Language is Sick: the story behind SAY (no) MORE

The creative sprout that lead Ana to an insomnia that seemed to last forever came to an end. After weeks of good sleep, she woke up determined to go on a trip to the city she has been gazing to through her bedroom window. With nothing more than paper and markers in her bag, she started her journey, having this city’s metallic tower as her guide, the same one whose lights fascinated her to the point of counting them over and over again.

The first days went by fast. Moved by all the illusions Ana had about that city, the colourful fields she walked through gave a nice background to her hopes. She imagined how she would meet other ziners, her creative siblings, her tribe. But, as she got closer to the tower, the weirder she felt. The weather seemed to be cooler. The green pastures and perfumed flowers were now behind. In front of her, in the middle of a gloomy atmosphere, reigned by a fog suspended in a sky full of crows, there it was: a sign that welcomed her to the city she longed so much for. The city’s name was Berlin.

She rushed through the grey streets, first with caution, then anxious. Berlin seemed to be full of people, but none of them seemed to understand her, nor she understood them. “Hey, look! I have drawings!”, she said to them in excitement, just to have the most awkward responses. Some of them, talked about the clothes they bought to follow the latest trends. Others, about the drugs they were carefully planning to take the next weekend. Some of them, about all the swipe rights they were getting this month. The more she tried to make them look at her zines, the more they would babbler, while keeping an aloof look in their eyes.
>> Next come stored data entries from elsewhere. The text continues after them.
(** No slot mutation touches the slot's commands. *)
Lemma slot_op_frame (op : slot_op) s s' b :
  run_slot_op op s = (s', Ok b) →
  slot_offer s' = slot_offer s ∧ cancellation s' = cancellation s.
Proof.
  assert (Hreq : ∀ id request t t' b', slot_endpoint_request id request t = (t', Ok b') →
    slot_offer t' = slot_offer t ∧ cancellation t' = cancellation t).
  { by intros id request t t' b' (i & o & o' & _ & _ & _ & ->)%slot_endpoint_request_Ok. }
  assert (Hres : ∀ id request t t' b',
    (changed ← slot_endpoint_request id request;
     modifyM terminalize_orphan_after_endpoint_resolution;; mret changed) t = (t', Ok b') →
    slot_offer t' = slot_offer t ∧ cancellation t' = cancellation t).
  { intros id request t t' b' H. unfold_monad.
    destruct (slot_endpoint_request id request t) as [t1 [b1|]] eqn:Hr; [|done].
    injection H as <- _. apply Hreq in Hr as [<- <-]. apply terminalize_frame. }
  assert (Hlog : ∀ o t t' b', slot_log_request o t = (t', Ok b') →
    slot_offer t' = slot_offer t ∧ cancellation t' = cancellation t).
  { by intros o t t' b' (? & ? & _ & _ & ->)%slot_log_request_Ok. }
  destruct op; simpl;
    unfold slot_accept_offer, slot_record_authority, slot_acknowledge_authority,
      slot_reject_offer, slot_acknowledge_rejection, slot_renew_lease,
      slot_transition_lifecycle, slot_record_terminal_result, slot_acknowledge_terminal_result,
      slot_accept_endpoint, slot_commit_endpoint_invocation, slot_record_endpoint_cancellation,
      slot_complete_endpoint_cancellation, slot_abandon_endpoint, slot_record_endpoint_result,
      slot_record_sandbox_created, slot_complete_provider_operation,
      slot_fail_provider_operation, slot_advance_outbound, slot_open_log_stream,
      slot_record_log_segment, slot_abandon_orphan_delivery;
    try apply Hreq; try apply Hres; try apply Hlog; intros H.
  all: try (run_slot H; done).
  - unfold rejectM, reject, mbind at 1, stM_bind at 1, getM, liftM in H. cbn in H.
    destruct (is_some _); [done|]. by eapply Hres.
  - unfold rejectM, reject, mbind at 1, stM_bind at 1, getM, liftM in H. cbn in H.
    destruct (is_some _); [done|]. by eapply Hres.
  - unfold slot_record_provider_intent, compact_oldest in H. run_slot H; done.
  - unfold rejectM, reject, mbind at 1, stM_bind at 1, getM, liftM in H. cbn in H.
    destruct (is_some _); [done|]. by eapply Hlog.
Qed.

End SlotReplay.

(** ** The journal *)

(** Closes the branches that leave the journal as it is. *)
Ltac unchanged := split_and!; [done..|intros ? ?; by eauto].

Section JournalReplay.
Context {hasher : Sha256} {uuids : Uuid}.
Implicit Types (j : StoredJournal).

(** What the polls of a session read. *)
Definition same_polls j j' : Prop :=
  ∀ session, journal_session j = Some session → ∃ session',
    journal_session j' = Some session' ∧ session_id session' = session_id session ∧
    lease_poll_checkpoints session' = lease_poll_checkpoints session.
Exhausted, she was losing all hope until she heard a voice. “Say no more”, it said. She turned around just to see this tall guy, with a black and white moustache; Charly was his name. From a country far, far away, he moved to the city 40 years ago. “Berlin hasn’t been always like this, now it’s changing because of a virus”, he explained. “What? What virus?”, Ana answered, perplexed. “It’s called Blahblahblahitis”, he said. “People get infected after spending too much consuming and not creating, and the main symptom is talking non-stop about the stuff that distracted them from their mission in the first place”. “How come you did not get infected?”, she asked. “I was but, with my last trace of creativeness left, I recorded this song”, he explained before starting singing Influencia.
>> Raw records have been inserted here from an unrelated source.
Definition snapshot_of (self : StoredJournal) : JournalSnapshot :=
  MkSnapshot (revision self) (journal_runner_id self) (journal_session self) (slots self).

Section Adapter.
Context {hasher : Sha256} {uuids : Uuid} {J : Json} {P : PosixDirectory}.

Record FileJournal := MkFileJournal {
  directory : Trace;
  memory : StoredJournal;
  poisoned : bool;
  lock_poisoned : bool;
  fault_injector : CommitStage → bool;
}.

Definition set_directory (t : Trace) (self : FileJournal) : FileJournal :=
  MkFileJournal t (memory self) (poisoned self) (lock_poisoned self) (fault_injector self).

(** [self.memory.lock()] and the poison flag. *)
Definition lock_memory (self : FileJournal) : result JournalError StoredJournal :=
  if lock_poisoned self then Err Poisoned
  else if poisoned self then Err Poisoned
  else Ok (memory self).

Definition snapshot (self : FileJournal) : result JournalError JournalSnapshot :=
  state ← lock_memory self;
  Ok (snapshot_of state).

(** The outcome that is observed for a result that is neither a commit nor a
    repetition. *)
Definition failure_outcome (error : JournalError) : JournalMutationOutcome :=
  match error with
  | Invariant _ | Oversized _ _ | Corrupt => Rejected
  | CommitOutcomeUnknown => UncertainOutcome
  | Poisoned => PoisonedOutcome
  | _ => IoError
  end.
Ana listened to him carefully. “Charly, I think we may have the cure”, she said when he finished. “Ana, I’ve tried many things, none of them worked! It’s hopeless, we are alone in the world”, he came back at her. “Say no more”, she said, and showed him her zines. With apprehension at first, he started browsing the zines, but after a while he started feeling embellished. His eyes were lightened in a way they haven’t been in a while. “This is marvellous! But what do you want to do with this?”, he asked. “I am certain that, if infected people made their own zines, Blahblahblahitis will go away… They will start expressing themselves instead of blabbering, turning words into images. The solution is not shutting them up, the antidote is filling with meaning what they say”.
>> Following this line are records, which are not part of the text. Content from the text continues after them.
(** A running session never prints the line that masks a value that is not
    blank: unless a configured limit is reached it registers the whole value
    and every line of it that is not blank, without surrounding whitespace. *)
Lemma masked_values_are_registered (s t : ActionsWorkflowCommandSession) (value : str)
    (r : result WorkflowCommandError WorkflowLine) :
  limits_typed (limits s) = true → stopped_token s = None →
  8 <= maximum_name_bytes (limits s) → str_len value <= maximum_data_bytes (limits s) →
  forallb is_scalar value = true → trim value ≠ [] →
  process_line (mask_line value) s = (t, r) →
  (∃ masks, r = Ok (CommandLine (RegisterMask masks)) ∧ value ∈ masks ∧
     ∀ line, line ∈ split_any ends_line value → trim line ≠ [] → trim line ∈ masks) ∨
  (∃ e, r = Err e ∧ is_limit_error e = true).
Proof.
  intros Hl Hs Hn Hd Hsc Hblank.
  unfold process_line, liftM, getM, modifyM, ok_or, mbind, stM_bind, mret, stM_ret.
  destruct (observe_line _ s) as [s1 r1] eqn:E1.
  apply observe_line_spec in E1 as [[-> (e & -> & He)]|(-> & _ & _ & ->)];
    [intros [= <- <-]; eauto|].
  unfold mask_line. rewrite from_utf8_as_bytes.
  2: { unfold print_command. cbn [raw_name raw_properties raw_data print_properties app].
       rewrite !forallb_app, (escape_data_scalar value) by done. done. }
  set (s2 := set_observed _ _ s).
  change (stopped_token s2) with (stopped_token s). change (limits s2) with (limits s).
  rewrite Hs, parse_printed_command.
  2: { unfold printable, limits_typed, in_range in *. cbn [forallb raw_name raw_properties raw_data
         length distinct_names] in *.
       change (is_registered (lit "add-mask")) with true.
       change (str_len (lit "add-mask")) with 8. change (Z.of_nat 0) with 0.
       lia. }
  destruct (observe_command s2) as [s3 r3] eqn:E2.
  apply observe_command_spec in E2 as [[-> (e & -> & He)]|(-> & _ & ->)];
    [intros [= <- <-]; eauto|].
  unfold process_command, getM, liftM, modifyM, mbind, stM_bind, mret, stM_ret. cbn zeta.
  cbn [raw_name raw_data]. rewrite eq_ignore_refl.
  unfold add_mask, mbind, stM_bind, mret, stM_ret.
  destruct (str_is_empty (trim value)) eqn:Eb; [by destruct (trim value)|].
  set (s4 := set_commands _ _).
  destruct (register_mask_count _ s4) as [s5 r5] eqn:E3.
  apply register_mask_count_spec in E3 as [[-> (e & -> & He)]|(-> & _ & ->)];
    intros [= <- <-]; [eauto|]. left. exists (masks_of value). unfold masks_of.
  split_and!; [done|apply list_elem_of_here|]. intros line Hline Hne.
  apply list_elem_of_further, list_elem_of_In, filter_In. split.
  - apply list_elem_of_In. by apply list_elem_of_fmap_2.
  - unfold not_empty. by destruct (trim line).
Qed.

(** ** Locations *)

Lemma property_value_set (ps : list RawProperty) (name value other : str) :
  property_value (set_property ps name value) other =
  if eq_ignore_ascii_case name other then Some value else property_value ps other.
Proof.
  unfold property_value. induction ps as [|p ps IH]; cbn [set_property List.find property_name].
  { by case_match. }
  destruct (eq_ignore_ascii_case (property_name p) name) eqn:E; cbn [List.find property_name].
  - rewrite (eq_ignore_cong _ _ other E). by case_match.
  - destruct (eq_ignore_ascii_case (property_name p) other) eqn:E'; [|exact IH].
    destruct (eq_ignore_ascii_case name other) eqn:E2; [|done].
    rewrite eq_ignore_sym in E2. rewrite eq_ignore_sym, (eq_ignore_cong _ _ _ E2) in E'.
    rewrite eq_ignore_sym in E'. congruence.
Qed.

Lemma property_value_remove (ps : list RawProperty) (name other : str) :
  property_value (remove_property ps name) other =
  if eq_ignore_ascii_case name other then None else property_value ps other.
Proof.
  unfold property_value, remove_property.
  induction ps as [|p ps IH]; cbn [List.filter List.find]; [by case_match|].
  destruct (eq_ignore_ascii_case (property_name p) name) eqn:E; cbn [negb].
  - rewrite IH, (eq_ignore_cong _ _ other E). by case_match.
  - cbn [List.find]. destruct (eq_ignore_ascii_case (property_name p) other) eqn:E'; [|exact IH].
    destruct (eq_ignore_ascii_case name other) eqn:E2; [|done].
    rewrite eq_ignore_sym in E2. rewrite eq_ignore_sym, (eq_ignore_cong _ _ _ E2) in E'.
    rewrite eq_ignore_sym in E'. congruence.
Qed.

Lemma property_value_remove_columns (ps : list RawProperty) (name : str) :
  property_value (remove_columns ps) name =
  if eq_ignore_ascii_case (lit "endColumn") name then None
  else if eq_ignore_ascii_case (lit "col") name then None else property_value ps name.
Proof. unfold remove_columns. by rewrite !property_value_remove. Qed.

Lemma property_value_remove_lines (ps : list RawProperty) (name : str) :
  property_value (remove_lines ps) name =
  if eq_ignore_ascii_case (lit "endLine") name then None
  else if eq_ignore_ascii_case (lit "line") name then None else property_value ps name.
Proof. unfold remove_lines. by rewrite !property_value_remove. Qed.

(** The integer a location property holds. *)
Definition location (ps : list RawProperty) (name : str) : option Z :=
  parse_dotnet_i32 (property_value ps name).

Definition is_location (name : str) : bool :=
  eq_ignore_ascii_case (lit "line") name || eq_ignore_ascii_case (lit "endLine") name ||
  eq_ignore_ascii_case (lit "col") name || eq_ignore_ascii_case (lit "endColumn") name.

Lemma normalize_keeps_others (ps : list RawProperty) (name : str) :
  is_location name = false →
  property_value (normalize_annotation_locations ps) name = property_value ps name.
Proof.
  unfold is_location. rewrite !orb_false_iff. intros (((Hl & He) & Hc) & Hd).
  unfold normalize_annotation_locations. cbv zeta.
  repeat match goal with
  | |- context [if ?b then _ else _] =>
      lazymatch b with
      | context [if _ then _ else _] => fail
      | _ => destruct b
      end
  end;
  rewrite ?property_value_remove_columns, ?property_value_remove_lines,
    ?property_value_remove_columns, ?property_value_set, ?Hl, ?He, ?Hc, ?Hd; done.
Qed.

(** The location properties after normalisation, by what they held before. *)
Ltac read_locations :=
  unfold location;
  repeat match goal with
  | |- context [property_value (remove_columns ?ps) ?n] =>
      rewrite (property_value_remove_columns ps n)
  | |- context [property_value (remove_lines ?ps) ?n] => rewrite (property_value_remove_lines ps n)
  | |- context [property_value (set_property ?ps ?n ?v) ?m] => rewrite (property_value_set ps n v m)
  | |- context [if eq_ignore_ascii_case ?x ?y then _ else _] =>
      let b := eval vm_compute in (eq_ignore_ascii_case x y) in
      change (eq_ignore_ascii_case x y) with b; cbv iota
  end.

Lemma parse_dotnet_i32_default (value : option str) (n : Z) :
  parse_dotnet_i32 value = Some n → Some (default [] value) = value.
Proof. by destruct value. Qed.

(** After normalisation an end has a start that is not behind it, and columns
    go with an end line only when both lines are the same text. *)
Lemma normalized_locations (ps : list RawProperty) :
  let qs := normalize_annotation_locations ps in
  (∀ b, location qs (lit "endLine") = Some b →
     ∃ a, location qs (lit "line") = Some a ∧ a <= b) ∧
  (∀ b, location qs (lit "endColumn") = Some b →
     ∃ a, location qs (lit "col") = Some a ∧ a <= b) ∧
  (location qs (lit "endLine") ≠ None →
     location qs (lit "col") ≠ None ∨ location qs (lit "endColumn") ≠ None →
     property_value qs (lit "line") = property_value qs (lit "endLine")).
Proof.
  unfold normalize_annotation_locations. cbv zeta.
  destruct (parse_dotnet_i32 (property_value ps (lit "line"))) as [l|] eqn:HL;
  destruct (parse_dotnet_i32 (property_value ps (lit "endLine"))) as [e|] eqn:HE;
  destruct (parse_dotnet_i32 (property_value ps (lit "col"))) as [c|] eqn:HC;
  destruct (parse_dotnet_i32 (property_value ps (lit "endColumn"))) as [d|] eqn:HD;
  cbn [is_some andb orb negb]; cbv iota;
  unfold reversed; repeat case_match; read_locations;
  try erewrite !(parse_dotnet_i32_default (property_value ps (lit "endLine"))) by eassumption;
  try erewrite !(parse_dotnet_i32_default (property_value ps (lit "endColumn"))) by eassumption;
  rewrite ?HL, ?HE, ?HC, ?HD; split_and!; intros; simplify_eq/=;
  try first [done|eexists; split; [done|lia]|naive_solver];
  match goal with H : negb _ && true = false |- _ =>
    by rewrite andb_true_r, negb_false_iff, bool_decide_eq_true in H end.
Qed.

(** The properties of a reported annotation agree with each other: an end
    line or end column that is an integer has a start that is one and not
    behind it, and an integer column goes with an end line only when the start
    line is the same text; the message and every other property are the
    command's own. *)
Lemma annotation_locations_consistent (level : AnnotationLevel) (command : RawCommand) :
  let a := annotation level command in
  let qs := annotation_properties a in
  annotation_level a = level ∧ annotation_message a = raw_data command ∧
  (∀ b, location qs (lit "endLine") = Some b →
     ∃ a, location qs (lit "line") = Some a ∧ a <= b) ∧
  (∀ b, location qs (lit "endColumn") = Some b →
     ∃ a, location qs (lit "col") = Some a ∧ a <= b) ∧
  (location qs (lit "endLine") ≠ None →
     location qs (lit "col") ≠ None ∨ location qs (lit "endColumn") ≠ None →
     property_value qs (lit "line") = property_value qs (lit "endLine")) ∧
  (∀ name, is_location name = false →
     property_value qs name = property_value (raw_properties command) name).
Proof.
  cbv zeta. unfold annotation. cbn [annotation_properties annotation_level annotation_message].
  destruct (normalized_locations (raw_properties command)) as (H1 & H2 & H3).
  split_and!; [done..|]. intros name Hn. by apply normalize_keeps_others.
Qed.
Inspired by Todd Rugen’s Influenza, argentine artist Charly García recorded a cover in Spanish of this song in 2002. One of the most prolific and talented artists from Argentina, this record shows him in one of the darkest moments of his drug addiction. Influenza captures how sick we feel in a culture that ends devouring us through what we choose to consume in the first place. We try to scape, but it’s everywhere, and it seems to gain control over us. Tough, there is a cure; there has always been a cure to emptiness: our creative impulse, art. Let’s turn the non-sense, the anguish, the fear into an universe of meaning through self-expression. Let’s make zines.